> **Prompt**:
Transcription of the full listing is required, character for character.

○ ○ ○ ○ ○ ○ ○

(** Modelled from the spec: [readAsGroup], "selector ∈
    {pending-for-this-consumer, new-only} → zero-or-more (id, flatFields)
    tuples, or empty on timeout".  A read with ['0'] answers at once with
    the consumer's pending entries (an empty list when there are none), a
    single stream result as the read names one stream; a read with ['>']
    delivers the
    oldest records after the last delivered one, which become pending, and
    times out with [null] when there are none.  Both are bounded by
    [count]. *)
Definition stream_readgroup (sel : Selector) (count block : Z) (s : Stream)
  : option (list XReadGroupResult) * Stream :=
  match sel with
  | Pending => (Some [(skey s, take (Z.to_nat count) (pel s))], s)
  | New =>
      let fresh :=
        take (Z.to_nat count)
             (filter (fun e : Entry => id_lt (last_delivered s) (fst e))
                     (entries s)) in
      match last fresh with
      | None => (None, s)
      | Some e =>
          (Some [(skey s, fresh)],
           mkStream (skey s) (has_group s) (entries s) (fst e)
                    (pel s ++ fresh))
      end
  end.

(** Modelled from the spec: "Ack: acknowledgment that a delivered record
    was fully processed, removing it from the pending set." *)
Definition stream_ack (id : StreamId) (s : Stream) : Stream :=
  mkStream (skey s) (has_group s) (entries s) (last_delivered s)
           (filter (fun e : Entry => fst e <> id) (pel s)).

(** Modelled from the spec: [rangeScan], "used to find the oldest
    record". *)
Definition stream_first (s : Stream) : list Entry := take 1 (entries s).

(** Modelled from the spec: "Trim: deletion of records below a given
    id/timestamp". *)
Definition stream_trim (minId : StreamId) (s : Stream) : Stream :=
  mkStream (skey s) (has_group s)
           (filter (fun e : Entry => ~ id_lt (fst e) minId) (entries s))
           (last_delivered s) (pel s).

○ ○ ○ ○ ○ ○ ○

> **Result for this task**:
(** Modelled from the spec: [readAsGroup], "selector ∈
    {pending-for-this-consumer, new-only} → zero-or-more (id, flatFields)
    tuples, or empty on timeout".  A read with ['0'] answers at once with
    the consumer's pending entries (an empty list when there are none), a
    single stream result as the read names one stream; a read with ['>']
    delivers the
    oldest records after the last delivered one, which become pending, and
    times out with [null] when there are none.  Both are bounded by
    [count]. *)
Definition stream_readgroup (sel : Selector) (count block : Z) (s : Stream)
  : option (list XReadGroupResult) * Stream :=
  match sel with
  | Pending => (Some [(skey s, take (Z.to_nat count) (pel s))], s)
  | New =>
      let fresh :=
        take (Z.to_nat count)
             (filter (fun e : Entry => id_lt (last_delivered s) (fst e))
                     (entries s)) in
      match last fresh with
      | None => (None, s)
      | Some e =>
          (Some [(skey s, fresh)],
           mkStream (skey s) (has_group s) (entries s) (fst e)
                    (pel s ++ fresh))
      end
  end.

(** Modelled from the spec: "Ack: acknowledgment that a delivered record
    was fully processed, removing it from the pending set." *)
Definition stream_ack (id : StreamId) (s : Stream) : Stream :=
  mkStream (skey s) (has_group s) (entries s) (last_delivered s)
           (filter (fun e : Entry => fst e <> id) (pel s)).

(** Modelled from the spec: [rangeScan], "used to find the oldest
    record". *)
Definition stream_first (s : Stream) : list Entry := take 1 (entries s).

(** Modelled from the spec: "Trim: deletion of records below a given
    id/timestamp". *)
Definition stream_trim (minId : StreamId) (s : Stream) : Stream :=
  mkStream (skey s) (has_group s)
           (filter (fun e : Entry => ~ id_lt (fst e) minId) (entries s))
           (last_delivered s) (pel s).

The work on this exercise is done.